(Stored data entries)
(** * Query-port client: connection pool and request drivers

    A shallow embedding of [secondary/queryport/client]: the connection
    pool ([connectionPool], [GetWithTimeout], [Return], [releaseConns],
    [releaseConnsRoutine], [Close]) and the query client built on it
    ([Statistics], [Scan], [ScanAll], [streamResponse], [closeStream]).

    Conventions of the embedding
    - Go [int32] values are integers in [Z]; every arithmetic operation on
      them is wrapped by [wrap32].  Go [int] is 64 bits wide ([wrap64]).
    - A buffered channel is its FIFO buffer, its capacity and its closed
      flag.  A [select] is resolved by the runtime: the case it picks is an
      input of the model ([select_case]), and a function returns [None]
      when the case it is given is not ready in the current state.
    - Every pool method is modelled twice.  As a function it runs the
      whole call on the state it finds and returns the state it leaves:
      this is the method when no other goroutine steps in ([exec], [run],
      [reachable]: calls that do not overlap).  As a goroutine it performs
      one operation on the shared pool at a time ([step_caller],
      [step_routine]), and [interleaved] are the states the pool reaches
      when its callers and its routine overtake one another in any order.
      A caller waiting in a [select] of [GetWithTimeout] is resolved on the
      state of that moment.  Network endpoints closed on the way are logged
      in [netClosed].
    - The peer is a script: the results of the successive [Send] and
      [Receive] calls on the borrowed connection. *)

From Stdlib Require Import ZArith List Bool Lia String QArith.
Import ListNotations.
Open Scope Z_scope.

(** ** Machine integers *)

Definition wrap32 (z : Z) : Z := (z + 2 ^ 31) mod 2 ^ 32 - 2 ^ 31.
Definition wrap64 (z : Z) : Z := (z + 2 ^ 63) mod 2 ^ 64 - 2 ^ 63.

Definition is_int32 (z : Z) : Prop := - 2 ^ 31 <= z < 2 ^ 31.
Definition is_int (z : Z) : Prop := - 2 ^ 63 <= z < 2 ^ 63.

Definition add32 (a b : Z) : Z := wrap32 (a + b).
Definition sub32 (a b : Z) : Z := wrap32 (a - b).

(** [int32(f)] for a finite float64 [f], seen as the rational it denotes:
    the fraction is dropped (truncation toward zero).  Go leaves the result
    unspecified when the truncated value does not fit; the model wraps. *)
Definition truncate (f : Q) : Z := Z.quot (Qnum f) (Zpos (Qden f)).

Definition int32_of_float64 (f : Q) : Z := wrap32 (truncate f).

(** Rounding to the nearest integer, half away from zero ([math.Round]). *)
Definition round_half_away (f : Q) : Z :=
  Z.sgn (Qnum f) * ((2 * Z.abs (Qnum f) + Zpos (Qden f)) / (2 * Zpos (Qden f))).

(** ** Buffered channels *)

Record chan (A : Type) : Type := mkChan {
  buf : list A;
  cap : Z;
  closed : bool
}.
Arguments mkChan {A} _ _ _.
Arguments buf {A} _.
Arguments cap {A} _.
Arguments closed {A} _.

(** [make(chan A, n)].  The runtime ([makechan]) panics when the size is
    negative and when the buffer, [elemsize] bytes a slot, is beyond what
    it can allocate: [mem > maxAlloc - hchanSize].  The limit depends on the
    platform; [maxAlloc] is its largest value on a 64-bit platform (48 bits
    of heap addresses) and [hchanSize] the channel header.  So [None] is a
    panic on every such platform, while a buffer that passes may still be
    refused where the limit is lower or the memory is not there, which the
    model leaves out. *)
Definition maxAlloc : Z := 2 ^ 48.
Definition hchanSize : Z := 96.

Definition make (A : Type) (elemsize n : Z) : option (chan A) :=
  if n <? 0 then None
  else if elemsize * n >? maxAlloc - hchanSize then None
  else Some (mkChan [] n false).
Arguments make A elemsize n : clear implicits.

(** Slot sizes on a 64-bit platform: a [*connection] and a [bool]. *)
Definition sizeofPointer : Z := 8.
Definition sizeofBool : Z := 1.

Definition len {A} (ch : chan A) : Z := Z.of_nat (List.length (buf ch)).

Inductive recv_result (A : Type) : Type :=
| RecvVal (a : A) (ch' : chan A)   (* a buffered value, ok = true *)
| RecvClosed                       (* closed and drained: zero value, ok = false *)
| RecvNotReady.                    (* open and empty: the receive would block *)
Arguments RecvVal {A} _ _.
Arguments RecvClosed {A}.
Arguments RecvNotReady {A}.

Definition recv {A} (ch : chan A) : recv_result A :=
  match buf ch with
  | x :: rest => RecvVal x (mkChan rest (cap ch) (closed ch))
  | [] => if closed ch then RecvClosed else RecvNotReady
  end.

Inductive send_result (A : Type) : Type :=
| SendOk (ch' : chan A)
| SendPanic                        (* send on a closed channel *)
| SendNotReady.                    (* buffer full: the send would block *)
Arguments SendOk {A} _.
Arguments SendPanic {A}.
Arguments SendNotReady {A}.

Definition send {A} (ch : chan A) (x : A) : send_result A :=
  if closed ch then SendPanic
  else if len ch <? cap ch then SendOk (mkChan (buf ch ++ [x]) (cap ch) false)
  else SendNotReady.

(** ** Errors *)

Inductive error : Type :=
| ErrorProtocol                    (* queryport.protocol *)
| ErrorClosedPool                  (* queryport.closedPool *)
| ErrorNoPool                      (* queryport.errorNoPool *)
| ErrorPoolTimeout                 (* queryport.connPoolTimeout *)
| EOF                              (* io.EOF *)
| ErrOther (msg : string).         (* dial, transport and errors.New(...) *)

(** Outcome of a call that may block for ever, panic, or spin. *)
Inductive result (A : Type) : Type :=
| Done (a : A)
| Blocked
| Panic
| OutOfFuel.
Arguments Done {A} _.
Arguments Blocked {A}.
Arguments Panic {A}.
Arguments OutOfFuel {A}.

(** ** The connection pool *)

Definition netConn := nat.

Record TransportPacket : Type := { pktMaxPayload : Z }.

(** [connection]: a nil [net.Conn] is [None]; a nil [*connection] is
    [None : option connection]. *)
Record connection : Type := mkConnection {
  conn : option netConn;
  pkt : TransportPacket
}.

Definition CONN_RELEASE_INTERVAL : Z := 5.
Definition NUM_CONN_RELEASE_INTERVALS : Z := 60.
Definition CONN_COUNT_LOG_INTERVAL : Z := 60.

Record connectionPool : Type := mkPool {
  host : string;
  connections : chan connection;
  createsem : chan bool;
  maxPayload : Z;
  timeout : Z;
  availTimeout : Z;
  curActConns : Z;
  minPoolSizeWM : Z;
  freeConns : Z;
  relConnBatchSize : Z;
  stopCh : chan bool
}.

Definition set_connections (p : connectionPool) (c : chan connection) :=
  mkPool (host p) c (createsem p) (maxPayload p) (timeout p) (availTimeout p)
         (curActConns p) (minPoolSizeWM p) (freeConns p) (relConnBatchSize p)
         (stopCh p).
Definition set_createsem (p : connectionPool) (c : chan bool) :=
  mkPool (host p) (connections p) c (maxPayload p) (timeout p) (availTimeout p)
         (curActConns p) (minPoolSizeWM p) (freeConns p) (relConnBatchSize p)
         (stopCh p).
Definition set_curActConns (p : connectionPool) (n : Z) :=
  mkPool (host p) (connections p) (createsem p) (maxPayload p) (timeout p)
         (availTimeout p) n (minPoolSizeWM p) (freeConns p)
         (relConnBatchSize p) (stopCh p).
Definition set_freeConns (p : connectionPool) (n : Z) :=
  mkPool (host p) (connections p) (createsem p) (maxPayload p) (timeout p)
         (availTimeout p) (curActConns p) (minPoolSizeWM p) n
         (relConnBatchSize p) (stopCh p).
Definition set_stopCh (p : connectionPool) (c : chan bool) :=
  mkPool (host p) (connections p) (createsem p) (maxPayload p) (timeout p)
         (availTimeout p) (curActConns p) (minPoolSizeWM p) (freeConns p)
         (relConnBatchSize p) c.
(** * Air Crashes Analysis: the data preparation and query engine of [app.py]

    A shallow embedding of the pandas pipeline of [app.py]: the data frame is
    a list of named columns, every pandas call the script makes is a function
    of the same name over that representation, and the script's own
    statements ([preprocess_data], the sidebar choices, [filtered_df], the
    metrics and the tables) are written with those functions in the order
    the script runs them.  The calls are those of pandas 2, the last to
    accept [fillna(method='ffill')]. *)

From Stdlib Require Import String Ascii.
From Stdlib Require Import List ZArith QArith Qround Bool Arith Lia Lqa Permutation Sorted.
From Stdlib Require Floats Uint63.
Import ListNotations.

Local Open Scope Z_scope.

(** ** Data model *)

(** A non-null value held by a cell.  [read_csv] yields numbers, which the
    record model takes integral (year, month, day, counts), and text;
    [to_datetime] yields dates.  [VStr] stands for text that does not read as
    a number: numeric text is a number after [read_csv]. *)
Inductive value : Type :=
  | VNum (z : Z)
  | VStr (s : string)
  | VDate (y m d : Z).

(** A cell is null ([NaN], [NaT], [None]) or holds a value. *)
Definition cell : Type := option value.

(** A column, top to bottom in record order. *)
Definition Series : Type := list cell.

(** The frame: its columns, left to right, each under its label. *)
Definition DataFrame : Type := list (string * Series).

(** What a pandas call or a Python operator may raise in this script. *)
Inductive exn : Type :=
  | KeyError (label : string)
  | TypeError
  | ZeroDivisionError.

Inductive result (A : Type) : Type :=
  | Ok (a : A)
  | Raise (e : exn).
Arguments Ok {A} a.
Arguments Raise {A} e.

Definition bind {A B : Type} (r : result A) (k : A -> result B) : result B :=
  match r with
  | Ok a => k a
  | Raise e => Raise e
  end.

Notation "x <- r ;; k" := (bind r (fun x => k))
  (at level 61, r at next level, right associativity).

Fixpoint mapM {A B : Type} (f : A -> result B) (l : list A) : result (list B) :=
  match l with
  | [] => Ok []
  | a :: l' => b <- f a ;; bs <- mapM f l' ;; Ok (b :: bs)
  end.
(** [std::copy(first, last, d_first)] (and [std::move], which for the
    values of this model leaves the source as it was) from one run of
    slots into another: [*d_first++ = *first++] until [first == last]. *)
Fixpoint copy_loop (n : nat) (src : list T) (first : Z)
         (dst : list T) (d_first : Z) : option (list T) :=
  match n with
  | O => Some dst
  | S n' =>
      match load src first with
      | None => None
      | Some x =>
          match store dst d_first x with
          | None => None
          | Some dst' => copy_loop n' src (first + 1) dst' (d_first + 1)
          end
      end
  end.

Definition copy (src : list T) (first last : Z) (dst : list T) (d_first : Z)
  : option (list T) :=
  if first <=? last
  then copy_loop (Z.to_nat (last - first)) src first dst d_first
  else None.

(** The same loop when source and destination are one buffer, as in
    [Erase]: every read sees the writes made before it. *)
Fixpoint move_loop (n : nat) (b : list T) (first d_first : Z)
  : option (list T) :=
  match n with
  | O => Some b
  | S n' =>
      match load b first with
      | None => None
      | Some x =>
          match store b d_first x with
          | None => None
          | Some b' => move_loop n' b' (first + 1) (d_first + 1)
          end
      end
  end.

Definition move_within (b : list T) (first last d_first : Z)
  : option (list T) :=
  if first <=? last
  then move_loop (Z.to_nat (last - first)) b first d_first
  else None.

(** [std::copy_backward(first, last, d_last)] within one buffer, as in
    [Insert]: [*(--d_last) = *(--last)] until [first == last]. *)
Fixpoint copy_backward_loop (n : nat) (b : list T) (last d_last : Z)
  : option (list T) :=
  match n with
  | O => Some b
  | S n' =>
      match load b (last - 1) with
      | None => None
      | Some x =>
          match store b (d_last - 1) x with
          | None => None
          | Some b' => copy_backward_loop n' b' (last - 1) (d_last - 1)
          end
      end
  end.

Definition copy_backward (b : list T) (first last d_last : Z)
  : option (list T) :=
  if first <=? last
  then copy_backward_loop (Z.to_nat (last - first)) b last d_last
  else None.

(** [std::fill(first, last, value)], and the loops of [Resize] that
    assign [Type{}] to every slot of a range. *)
Fixpoint fill_loop (n : nat) (b : list T) (first : Z) (value : T)
  : option (list T) :=
  match n with
  | O => Some b
  | S n' =>
      match store b first value with
      | None => None
      | Some b' => fill_loop n' b' (first + 1) value
      end
  end.

Definition fill (b : list T) (first last : Z) (value : T)
  : option (list T) :=
  if first <=? last
  then fill_loop (Z.to_nat (last - first)) b first value
  else None.

(** [std::equal(first1, last1, first2)] with the elements' [==]. *)
Fixpoint equal_loop (eq : T -> T -> bool) (n : nat)
         (b1 : list T) (first1 : Z) (b2 : list T) (first2 : Z)
  : option bool :=
  match n with
  | O => Some true
  | S n' =>
      match load b1 first1, load b2 first2 with
      | Some x, Some y =>
          if eq x y
          then equal_loop eq n' b1 (first1 + 1) b2 (first2 + 1)
          else Some false
      | _, _ => None
      end
  end.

**WORK ORDER**
Return only the lines between the one holding "Definition Series : Type := list cell." and the one holding "values of this", inclusive, exactly as they appear above.

**PROBLEM SOLUTION**
Definition Series : Type := list cell.

(** The frame: its columns, left to right, each under its label. *)
Definition DataFrame : Type := list (string * Series).

(** What a pandas call or a Python operator may raise in this script. *)
Inductive exn : Type :=
  | KeyError (label : string)
  | TypeError
  | ZeroDivisionError.

Inductive result (A : Type) : Type :=
  | Ok (a : A)
  | Raise (e : exn).
Arguments Ok {A} a.
Arguments Raise {A} e.

Definition bind {A B : Type} (r : result A) (k : A -> result B) : result B :=
  match r with
  | Ok a => k a
  | Raise e => Raise e
  end.

Notation "x <- r ;; k" := (bind r (fun x => k))
  (at level 61, r at next level, right associativity).

Fixpoint mapM {A B : Type} (f : A -> result B) (l : list A) : result (list B) :=
  match l with
  | [] => Ok []
  | a :: l' => b <- f a ;; bs <- mapM f l' ;; Ok (b :: bs)
  end.
(** [std::copy(first, last, d_first)] (and [std::move], which for the
    values of this model leaves the source as it was) from one run of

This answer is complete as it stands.